In the meantime, there were two people I wanted to question,--Al Chapman, the fellow who had told Mr. Ellison about the Frat Supper, and Mr. Garney, his tutor. I found Al Chapman at the Fraternity House, where I had gone to make inquiries for him. He was a serious, studious-looking boy, and he came to meet me with his finger still marking a place in a copy of Cicero's De Senectute.

"I am Mr. Hilton," I explained. "Mr. Ellison has asked me to act as Eugene Benbow's lawyer, and I wanted to ask you some questions about your birthday supper, you know."

He nodded, solemnly. Evidently he felt it a funereal occasion.

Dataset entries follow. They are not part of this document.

(* ===== verification/Activation.v ===== *)
(** * The activation model ([brenn-activation/src/{lib,schedule,sync}.rs])

    What a component is handed, when it runs, and how a sync call is answered. *)

From S2P Require Import Prelude Envelope.

#[local] Open Scope string_scope.
#[local] Open Scope N_scope.
#[local] Open Scope list_scope.

Module Activation.
Import Envelope.

Definition WINDOW_DEPTH_CEILING : N := 1000.

(** [DeferredEntry]. *)
Record DeferredEntry := mkDeferredEntry {
  index : N;
  entry_payload : string;
  entry_deliver_after : N;
}.

(** [DeferredWindow]. *)
Record DeferredWindow := mkDeferredWindow {
  deferred_port : string;
  deferred_entries : list DeferredEntry;
}.

(** [PortWindow<E>]. *)
Record PortWindow (E : Type) := mkPortWindow {
  port : string;
  envelopes : list E;
  new_from : N;
  dropped : N;
}.
Arguments mkPortWindow {E}.
Arguments port {E}.
Arguments envelopes {E}.
Arguments new_from {E}.
Arguments dropped {E}.

(** [Activation<E>]. *)
Record Activation (E : Type) := mkActivation {
  ports : list (PortWindow E);
  deferred : list DeferredWindow;
  now : option N;
  sync : option string;
}.
Arguments mkActivation {E}.
Arguments ports {E}.
Arguments deferred {E}.
Arguments now {E}.
Arguments sync {E}.

Section windows.
Context {E : Type}.
Implicit Types (w : PortWindow E) (a : Activation E).

(** [PortWindow::new_envelopes]: the slice [envelopes[new_from..]], which unwinds when
    the index is past the end. *)
Definition new_envelopes w : panics (list E) :=
  if new_from w <=? len (envelopes w) then Returns (drop (N.to_nat (new_from w)) (envelopes w))
  else Panics "range start index out of range for slice".

(** [PortWindow::new_len]. *)
Definition new_len w : N := u64_saturating_sub (len (envelopes w)) (new_from w).

(** [PortWindow::latest_new]. *)
Definition latest_new w : panics (option E) := last <$> new_envelopes w.

(** Whether [PortWindow::latest_wins_misconfiguration] has a report to make. *)
Definition latest_wins_misconfigured w : bool := negb (new_len w <=? 1).

(** [Activation::total_dropped]. *)
Definition total_dropped a : N :=
  foldl (λ acc w, u64_saturating_add acc (dropped w)) 0 (ports a).

(** [Activation::sync_window]. *)
Definition sync_window a : panics (option (PortWindow E)) :=
  match sync a with
  | None => Returns None
  | Some p =>
      Some <$> rust_expect (snd <$> list_find (λ w, port w = p) (ports a))
        "a sync-call activation carries the window of the port it names"
  end.

(** [Activation::sync_request]. *)
Definition sync_request a : panics (option (string * E)) :=
  ow ← sync_window a;
  match ow with
  | None => Returns None
  | Some w =>
      new ← new_envelopes w;
      match new with
      | [request] => Returns (Some (port w, request))
      | _ => Panics "a sync-call activation's window carries the one live request"
      end
  end.

(** [Activation::delivered_windows]. *)
Definition delivered_windows a : list (PortWindow E) :=
  filter (λ w, Some (port w) ≠ sync a) (ports a).
End windows.

(** ** The async gate *)

Inductive MountDebt := Unwired | Owed | Settled.
#[export] Instance MountDebt_eq_dec : EqDecision MountDebt.
Proof. solve_decision. Defined.

(** [PortReadiness]. *)
Record PortReadiness := mkReadiness { allowed : bool; push_enabled : bool; deliverable : bool }.

(** [PortReadiness::is_ready]. *)
Definition is_ready (p : PortReadiness) : bool := allowed p && push_enabled p && deliverable p.

Inductive Wake := Mount | Delivery | Sync.

(** [readiness]. *)
Definition readiness (mount : MountDebt) (any_port_ready : bool) : option Wake :=
  if decide (mount = Owed) then Some Mount
  else if any_port_ready then Some Delivery else None.

(** ** Sync calls *)

Definition SYNC_CHANNEL_PREFIX : string := "local:brenn/sync/".

(** [sync_channel]. *)
Definition sync_channel (p : string) : string := SYNC_CHANNEL_PREFIX +:+ p.

(** [sync_request] of [sync.rs]: the minted request envelope. *)
Definition mint_sync_request {Uuid DateTime} (inst p b : string) (mid : Uuid) (ts : DateTime)
    : MessageEnvelope Uuid DateTime :=
  mkEnvelope mid inst (sync_channel p) inst ts b None None None None Normal Local.

(** [within_body_cap]. *)
Definition within_body_cap (reply : string) (cap : N) : bool := str_len reply <=? cap.

Inductive SyncRefusal := ReEntrant | Unregistered | RefusalFailed | RefusalUnwired | Unmounted.
Inductive SyncAnswer :=
| AnswerOk (reply : option string)
| AnswerErr (account : string)
| Trap
| AnswerRefused (why : SyncRefusal).
Inductive CallDisposition := CallFailed | CallRefused.

(** [call_disposition]. *)
Definition call_disposition (answer : SyncAnswer)
    : panics (result (option string) CallDisposition) :=
  match answer with
  | AnswerOk reply => Returns (Ok reply)
  | AnswerErr _ | Trap => Returns (Err CallFailed)
  | AnswerRefused ReEntrant => Panics "call was refused re-entrant"
  | AnswerRefused _ => Returns (Err CallRefused)
  end.
End Activation.

Module ActivationProps.
Import Envelope Activation.

Section props.
Context {E : Type}.
Implicit Types (a : Activation E) (bound : list (PortWindow E)).

(** On a sync-call activation, assembled as the bound ports' windows followed by
    the one-request window of a port that is not bound, a component reads the request
    exactly once: the request accessor answers it, the delivery fold is exactly the bound
    windows, and neither unwinds. On an async activation there is no request and the
    fold is every window. *)
Theorem sync_request_is_read_exactly_once a bound p (request : E) :
  ports a = bound ++ [mkPortWindow p [request] 0 0] → sync a = Some p → p ∉ port <$> bound →
  sync_request a = Returns (Some (p, request)) ∧ delivered_windows a = bound ∧
  sync_request (mkActivation bound (deferred a) (now a) None) = Returns None ∧
  delivered_windows (mkActivation bound (deferred a) (now a) None) = bound.
Proof.
  intros Hports Hsync Hfresh.
  assert (Hnone : Forall (λ w, port w ≠ p) bound).
  { apply Forall_forall. intros w Hw <-. by apply Hfresh, list_elem_of_fmap_2. }
  split_and!; [| |done|].
  - unfold sync_request, sync_window. rewrite Hsync, Hports.
    rewrite list_find_app_r by (by apply list_find_None). simpl. by rewrite decide_True.
  - unfold delivered_windows. rewrite Hports, Hsync, filter_app, filter_all.
    + rewrite filter_cons_False, filter_nil, app_nil_r; [done|]. simpl. naive_solver.
    + eapply Forall_impl; [exact Hnone|]. naive_solver.
  - unfold delivered_windows. apply filter_all, Forall_forall. done.
Qed.
End props.

Definition ex_bound : list (PortWindow N) := [mkPortWindow "in" [1; 2] 1 0].
Definition ex_call : Activation N :=
  mkActivation (ex_bound ++ [mkPortWindow "ask" [9] 0 0]) [] None (Some "ask").

Lemma sync_request_is_read_exactly_once_witness :
  sync_request ex_call = Returns (Some ("ask", 9)) ∧ delivered_windows ex_call = ex_bound.
Proof.
  assert (Hf : "ask" ∉ port <$> ex_bound) by (simpl; set_solver).
  destruct (sync_request_is_read_exactly_once ex_call ex_bound "ask" 9 eq_refl eq_refl Hf)
    as (Hr&Hd&_). split; [exact Hr|exact Hd].
Defined.

(** A request envelope a host mints for a sync call is confined by its address and asks
    for no deferral, deadline or impetus. *)
Lemma sync_request_is_confined {Uuid DateTime} inst p b (mid : Uuid) (ts : DateTime) :
  let env := mint_sync_request inst p b mid ts in
  is_local_channel (channel env) = true ∧ scheme_of (channel env) = Some (envelope_type env) ∧
  deliver_after env = None ∧ delivery_deadline env = None ∧ impetus env = None.
Proof. split_and!; reflexivity. Qed.
End ActivationProps.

"I have no doubt that you can give me some useful information that will help to explain Benbow's actions," I said, as cheerfully as possible. "I wish you would tell me about the supper."

"We didn't think it would end like this!" he said tragically.

"It isn't ended yet. Perhaps you can help me make a good ending. Tell me what happened as far as you remember it."

"Nothing happened out of the ordinary until we were smoking after the banquet was over. Then we got to telling weird stories--and someone told of a mountain feud, you know, and how they carried it on for years and years as long as anybody was left, and Gene said he didn't blame anyone for feeling that way, and we talked back and forth, you know, some saying one thing and some another, and then one of the new fellows, Gregory, sung out to Gene and asked him when he was going to settle things with the man that shot his father. Of course the other fellows tried to squelch him,--they all knew how Gene would feel about that,--and Gene, he got stiff, the way he does when he doesn't want to go to smash, and said he didn't know where the wretch was, and Grig, the fool, says, 'Why, he's here in town. I saw him on Main street the other day, and a man pointed him out as the man that killed Senator Benbow.' Then somebody threw a pillow at Grig, and somebody else gave him a kick, and the fellows all began to talk loud and fast at once, and things passed off. I saw Gene tried to stick it out, because he didn't want to break up the shindig, but after a little while he slipped out and I knew he had gone. I have wished a thousand times that I had gone with him, but just then I thought he would rather be alone. Besides, I wanted to stay and help finish Grig off."

"Have you any idea how Benbow knew that Barker was in the Phœnix Building? Was that mentioned?"